Hypertension Causing Mutations in Cullin3 Impair RhoA Ubiquitination and Augment Association with Substrate Adaptors [Protein Synthesis and Degradation]

June 22nd, 2015 by Ibeawuchi, S.-R. C., Agbor, L. N., Quelle, F. W., Sigmund, C. D.

Cullin-Ring ubiquitin Ligases (CRL) regulate protein turnover by promoting ubiquitination of substrate proteins, targeting them for proteasomal degradation. It was previously shown that mutations in Cullin3 (Cul3) causing deletion of 57 amino acids encoded by exon 9 (Cul3Δ9) cause hypertension. Moreover, RhoA activity contributes to vascular constriction and hypertension. We show that ubiquitination and degradation of RhoA is dependent on Cul3 in HEK293T cells in which Cul3 expression is ablated by either siRNA or by CRISPR-Cas9 genome editing. The latter was used to generate a Cul3-null cell line (HEK293TCul3KO).

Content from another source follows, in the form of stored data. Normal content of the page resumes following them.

(* ===== verification/GuestMemory.v ===== *)
(** * The contract's side of the memory border: std/src/memory.rs

    A contract compiled against cosmwasm-std exchanges byte strings with the enclave through
    [Region]s on its heap.  Its functions are programs of the machine of Runtime.v, written
    in a continuation monad [G]; the heap is Rust's global allocator, the class
    [Allocator], whose laws are the contract of [GlobalAlloc]. *)

From stdpp Require Import base tactics list numbers ssreflect.
From S2P Require Import Prelude EnclaveDb Runtime.

Local Open Scope Z_scope.

(** ** Programs of a contract *)

Section Programs.
Context {Mem : Type}.

(** A program that goes on with a value of type [A]. *)
Definition G (A : Type) : Type := (A -> guest Mem) -> guest Mem.

#[export] Instance G_ret : MRet G := fun A a k => k a.
#[export] Instance G_bind : MBind G := fun A B f p k => p (fun a => f a k).

(** A panic of a contract compiled to wasm is the instruction [unreachable]. *)
Definition panic {A} : G A := fun _ => GTrap Unreachable.
Definition assert (b : bool) : G unit := if b then mret tt else panic.

(** A computation on memory; an access out of bounds traps. *)
Definition on_memory {A} (f : Mem -> option (Mem * A)) : G A := fun k =>
  GStep (fun m => match f m with
                  | Some (m', a) => (m', k a)
                  | None => (m, GTrap MemoryAccessOutOfBounds)
                  end).

(** A call of an imported function of the host. *)
Definition import (index : Z) (args : list Z) : G (option Z) := fun k => GCall index args k.

End Programs.
Arguments G : clear implicits.

(** ** The allocator *)

(** The global allocator: [malloc] of a size and an alignment is [None] when there is no memory
    left. *)
Class Allocator (Mem : Type) : Type := {
  malloc (m : Mem) (size align : Z) : option (Mem * Z);
  free (m : Mem) (ptr size align : Z) : Mem
}.
#[global] Hint Mode Allocator + : typeclass_instances.

Definition disjoint_blocks (p n q k : Z) : Prop := p + n <= q \/ q + k <= p.

(** [m'] has the live blocks of [m] with the same bytes. *)
Definition frame {Mem} `{WasmMemory Mem} (live : Mem -> Z -> Z -> Prop) (m m' : Mem) : Prop :=
  forall q k, live m q k -> live m' q k /\
    forall o n, q <= o -> o + Z.of_nat n <= q + k -> mem_get m' o n = mem_get m o n.

(** The largest object and the bytes an allocation may cost beyond its size. *)
Definition ISIZE_MAX : Z := 2^31 - 1.
Definition SLACK : Z := 16.
(** [NonNull::dangling] for bytes: where an empty vector points. *)
Definition DANGLING : Z := 1.

(** What the program relies on: [live m p n] are the blocks that belong to it, [room m] the
    bytes that can still be handed out for certain. *)
Class AllocatorLaws (Mem : Type) `{WasmMemory Mem} `{Allocator Mem} : Type := {
  live : Mem -> Z -> Z -> Prop;
  room : Mem -> Z;
  live_bounds m p n : live m p n -> 0 < p /\ 0 < n /\ p + n <= 2^32;
  live_store m p n o d :
    live m p n -> p <= o -> o + Z.of_nat (length d) <= p + n ->
    exists m', mem_set m o d = Some m' /\ (forall q k, live m q k -> live m' q k) /\ room m <= room m';
  malloc_live m n al :
    0 < n <= ISIZE_MAX -> n + SLACK <= room m ->
    exists m' p, malloc m n al = Some (m', p) /\ live m' p n /\
      (forall q k, live m q k -> disjoint_blocks p n q k) /\
      frame live m m' /\ room m - (n + SLACK) <= room m';
  free_keeps m p n al q k :
    live m p n -> live m q k -> disjoint_blocks p n q k ->
    live (free m p n al) q k /\
    forall o l, q <= o -> o + Z.of_nat l <= q + k -> mem_get (free m p n al) o l = mem_get m o l;
  room_bound m : room m <= ISIZE_MAX;
  free_room m p n al : live m p n -> room m <= room (free m p n al);
  dangling_get (m : Mem) : mem_get m DANGLING 0 = Some [];
  dangling_set (m : Mem) : mem_set m DANGLING [] = Some m
}.

Section Memory.
Context {Mem : Type} `{WM : WasmMemory Mem} `{AL : Allocator Mem}.
#[local] Abbreviation G := (G Mem).

(** Running out of memory aborts the program. *)
Definition allocate_block (size align : Z) : G Z := fun k =>
  GStep (fun m => match malloc m size align with
                  | Some (m', p) => (m', k p)
                  | None => (m, GTrap Unreachable)
                  end).
Definition free_block (ptr size align : Z) : G unit := on_memory (fun m => Some (free m ptr size align, tt)).

Definition load_u32 (ptr : Z) : G Z := on_memory (fun m => v ← get_u32 m ptr; Some (m, v)).
Definition store_u32 (ptr v : Z) : G unit := on_memory (fun m => m' ← set_u32 m ptr v; Some (m', tt)).

(** ** Vectors and slices of bytes *)

Record Slice : Type := mkSlice { slice_ptr : Z; slice_len : Z }.
Record Vec : Type := mkVec { vec_ptr : Z; vec_len : Z; vec_cap : Z }.
(* ===== verification/Operations.v ===== *)
(** * The three entry points: wasmi-runtime/src/wasm/contract_operations.rs and memory.rs

    [init], [handle] and [query]: parsing, authentication, decryption, loading of the
    contract, the call and the encryption of the output.  Parsing, instrumenting and
    instantiating a wasm module (crates parity-wasm, pwasm-utils, wasmi) are the class
    [WasmLoader]. *)

From Stdlib Require Import Strings.String.
From stdpp Require Import base tactics list numbers strings ssreflect.
From S2P Require Import Prelude Crypto SecretMsg Signatures Validation EnclaveDb QueryChain Runtime.

Local Open Scope string_scope.
Local Open Scope list_scope.

(** ** memory.rs *)

Record MemoryType : Type := mkMemoryType { initial_pages : Z; maximum_pages : option Z }.

Class WasmLoader (Mem : Type) : Type := {
  ParityModule : Type;
  WasmiModule : Type;
  deserialize_buffer : bytes -> option ParityModule;
  memory_section : ParityModule -> option (list MemoryType);
  with_memory_section : ParityModule -> list MemoryType -> ParityModule;
  inject_gas_counter : ParityModule -> (InstructionType -> Z) * Z -> option ParityModule;
  from_parity_wasm_module : ParityModule -> option WasmiModule;
  has_floating_point : WasmiModule -> bool;
  (** The exports, the memory if it is exported, and whether there is a start function. *)
  new_instance : WasmiModule -> option (Exports Mem * option Mem * bool)
}.
#[global] Hint Mode WasmLoader + : typeclass_instances.

Class WasmLoaderLaws (Mem : Type) `{WasmLoader Mem} : Prop := {
  section_after_set (p : ParityModule (Mem := Mem)) s :
    memory_section (with_memory_section p s) = Some s
}.

Definition maximum_allowed_pages : Z := 192.

Definition validate_memory {Mem} `{WasmLoader Mem} (p : ParityModule (Mem := Mem))
  : result EnclaveError (ParityModule (Mem := Mem)) :=
  entries ← ok_or CannotInitializeWasmMemory (memory_section p);
  if negb (length entries =? 1)%nat then Err CannotInitializeWasmMemory
  else
    memory_entry ← ok_or CannotInitializeWasmMemory (head entries);
    let requested_initial_pages := initial_pages memory_entry in
    if (requested_initial_pages >? maximum_allowed_pages)%Z then Err CannotInitializeWasmMemory
    else Ok (with_memory_section p
               [mkMemoryType requested_initial_pages (Some maximum_allowed_pages)]).
(* ===== verification/Ecalls.v ===== *)
(** * The border of the enclave: wasmi-runtime/src/exports.rs, oom_handler.rs, results.rs

    The table of buffers the host allocates inside the enclave and the enclave takes back
    (Module [Buffers]), the reserve of memory that lets the enclave survive an allocation
    failure (Module [Safety]), and the ecalls around the entry points of [Operations].
    Raw pointers are numbers, [0] is null; where an allocation ends up, or whether it
    fails, is an argument of the operation. *)

From Stdlib Require Import Strings.String.
From stdpp Require Import base tactics list numbers strings ssreflect gmap relations.
From S2P Require Import Prelude Crypto SecretMsg Signatures Validation EnclaveDb QueryChain Runtime Operations.

Local Open Scope list_scope.

(** ** ecall_allocate and recover_buffer *)

Module Buffers.

(** The boxed vectors alive on the enclave's heap, [ECALL_ALLOCATE_STACK], and whether its
    lock is poisoned by a panic that happened while it was held. *)
Record Table : Type := mkTable {
  boxes : gmap Z bytes;
  stack : list Z;
  poisoned : bool
}.

Definition initial : Table := mkTable ∅ [] false.

(** What the allocator does for one [ecall_allocate]: all allocations succeed and the box is
    at [p]; copying the data fails; or the box is at [p] and growing the stack fails. *)
Inductive Allocation : Type :=
| Allocated (p : Z)
| CopyFails
| PushFails (p : Z).

(** The body of [ecall_allocate] under [catch_unwind]; [0] is the default buffer. *)
Definition allocate_body (how : Allocation) (data : bytes) (t : Table) : Table * Z :=
  match how with
  | Allocated p =>
      if poisoned t then (mkTable (<[p := data]> (boxes t)) (stack t) true, 0%Z)
      else (mkTable (<[p := data]> (boxes t)) (stack t ++ [p]) false, p)
  | CopyFails => (t, 0%Z)
  | PushFails p => (mkTable (<[p := data]> (boxes t)) (stack t) true, 0%Z)
  end.

(** [iter().position]. *)
Fixpoint position (p : Z) (l : list Z) : option nat :=
  match l with
  | [] => None
  | q :: l' => if (q =? p)%Z then Some 0 else S <$> position p l'
  end.

(** [Vec::swap_remove]: the last element takes the place of the removed one. *)
Definition swap_remove (i : nat) (l : list Z) : list Z :=
  match last l with
  | Some x => removelast (<[i := x]> l)
  | None => l
  end.

Inductive BufferRecoveryError : Type := NoSuchBuffer.

(** How memory can be misused: [Box::from_raw] of something that is no live box. *)
Inductive Recovered : Type :=
| Recovery (r : result BufferRecoveryError (option bytes))
| UseAfterFree.

Definition recover_buffer (ptr : Z) (t : Table) : Table * Recovered :=
  if (ptr =? 0)%Z then (t, Recovery (Ok None))
  else if poisoned t then (t, Recovery Panic)
  else
    match position ptr (reverse (stack t)) with
    | None => (t, Recovery (Err NoSuchBuffer))
    | Some index_from_the_end =>
        let index := length (stack t) - index_from_the_end - 1 in
        let stack' := swap_remove index (stack t) in
        match boxes t !! ptr with
        | Some data => (mkTable (delete ptr (boxes t)) stack' false, Recovery (Ok (Some data)))
        | None => (mkTable (boxes t) stack' false, UseAfterFree)
        end
    end.

(** The allocator returns non-null addresses where nothing lives. *)
Definition fresh_at (how : Allocation) (t : Table) : Prop :=
  match how with
  | Allocated p | PushFails p => p <> 0%Z /\ boxes t !! p = None
  | CopyFails => True
  end.

(** The host may allocate at any time, and pass any pointer to the enclave, in any order. *)
Inductive step : Table -> Table -> Prop :=
| step_allocate how data t : fresh_at how t -> step t (allocate_body how data t).1
| step_recover ptr t : step t (recover_buffer ptr t).1.

(** Every pointer of the stack is a live box, and appears once. *)
Definition sound (t : Table) : Prop :=
  NoDup (stack t) /\ forall p, p ∈ stack t -> p <> 0%Z /\ is_Some (boxes t !! p).

Lemma position_Some p l i : position p l = Some i -> l !! i = Some p.
Proof.
  revert i. induction l as [|q l IH]; intros i; [done|]. cbn [position].
  destruct (Z.eqb_spec q p) as [->|]; [by intros [= <-]|].
  destruct (position p l); [|done]. intros [= <-]. by apply IH.
Qed.

Lemma position_None p l : position p l = None -> p ∉ l.
Proof.
  induction l as [|q l IH]; cbn [position]; [intros _; apply not_elem_of_nil|].
  destruct (Z.eqb_spec q p); [done|]. destruct (position p l); [done|].
  intros _ [?|?]%elem_of_cons; [done|by apply IH].
Qed.

(** The index counted from the end is that of the pointer. *)
Lemma position_rev p l i :
  position p (reverse l) = Some i -> i < length l /\ l !! (length l - i - 1) = Some p.
Proof.
  intros H%position_Some. pose proof (lookup_lt_Some _ _ _ H) as Hi.
  rw length_reverse in Hi. split; [done|]. apply reverse_lookup_Some in H as [H _].
  by replace (length l - i - 1) with (length l - S i) by lia.
Qed.

Lemma swap_remove_perm i l p : l !! i = Some p -> l ≡ₚ p :: swap_remove i l.
Proof.
  intros Hi. unfold swap_remove. destruct (last l) as [x|] eqn:Hl.
  2: { apply last_None in Hl. by subst. }
  apply last_Some in Hl as [l' ->]. destruct (decide (i < length l')) as [Hlt|Hge].
  - rw insert_app_l //. rw removelast_last. rw lookup_app_l // in Hi.
    rw -{1}(take_drop_middle l' i p Hi) insert_take_drop // -app_assoc. cbn [app].
    etrans; [symmetry; apply Permutation_middle|]. apply perm_skip, Permutation_app_head.
    symmetry. apply Permutation_cons_append.
  - assert (i = length l') as ->.
    { apply lookup_lt_Some in Hi. rw length_app in Hi. cbn in Hi. lia. }
    rw list_lookup_middle // in Hi. injection Hi as ->.
    rw insert_app_r_alt // Nat.sub_diag. cbn. rw removelast_last. apply Permutation_app_comm.
Qed.

Lemma recover_found ptr t i :
  sound t -> position ptr (reverse (stack t)) = Some i -> poisoned t = false ->
  exists data stack', boxes t !! ptr = Some data /\ stack t ≡ₚ ptr :: stack' /\
    recover_buffer ptr t = (mkTable (delete ptr (boxes t)) stack' false, Recovery (Ok (Some data))).
Proof.
  intros [Hnd Hlive] Hp Hpois. destruct (position_rev _ _ _ Hp) as [_ Hl].
  destruct (Hlive ptr) as [Hz [data Hd]]; [by eapply list_elem_of_lookup_2|].
  exists data, (swap_remove (length (stack t) - i - 1) (stack t)).
  split_and!; [done|by apply swap_remove_perm|]. unfold recover_buffer.
  destruct (Z.eqb_spec ptr 0); [done|]. by rw Hpois Hp Hd.
Qed.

When expressed in these cells, Cul3Δ9 supported reduced ubiquitin ligase activity toward RhoA compared to equivalent levels of wildtype Cul3 (Cul3WT). Consistent with its reduced activity, binding of Cul3Δ9 to the E3 ubiquitin ligase, Rbx1, and neddylation of Cul3Δ9 was significantly impaired compared to Cul3WT. Conversely, Cul3Δ9 bound to substrate adaptor proteins more efficiently than Cul3WT. Cul3Δ9 also forms unstable dimers with Cul3WT, thus disrupting dimers of Cul3WT complexes that are required for efficient ubiquitination of some substrates. Indeed, co-expression of Cul3WT and Cul3Δ9 in HEK293TCul3KO cells resulted in a decrease in the active form of Cul3WT. We conclude that Cul3Δ9-associated ubiquitin ligase activity toward RhoA is impaired, and suggest that Cul3Δ9 mutations may act dominantly by sequestering substrate adaptors and disrupting Cul3WT complexes.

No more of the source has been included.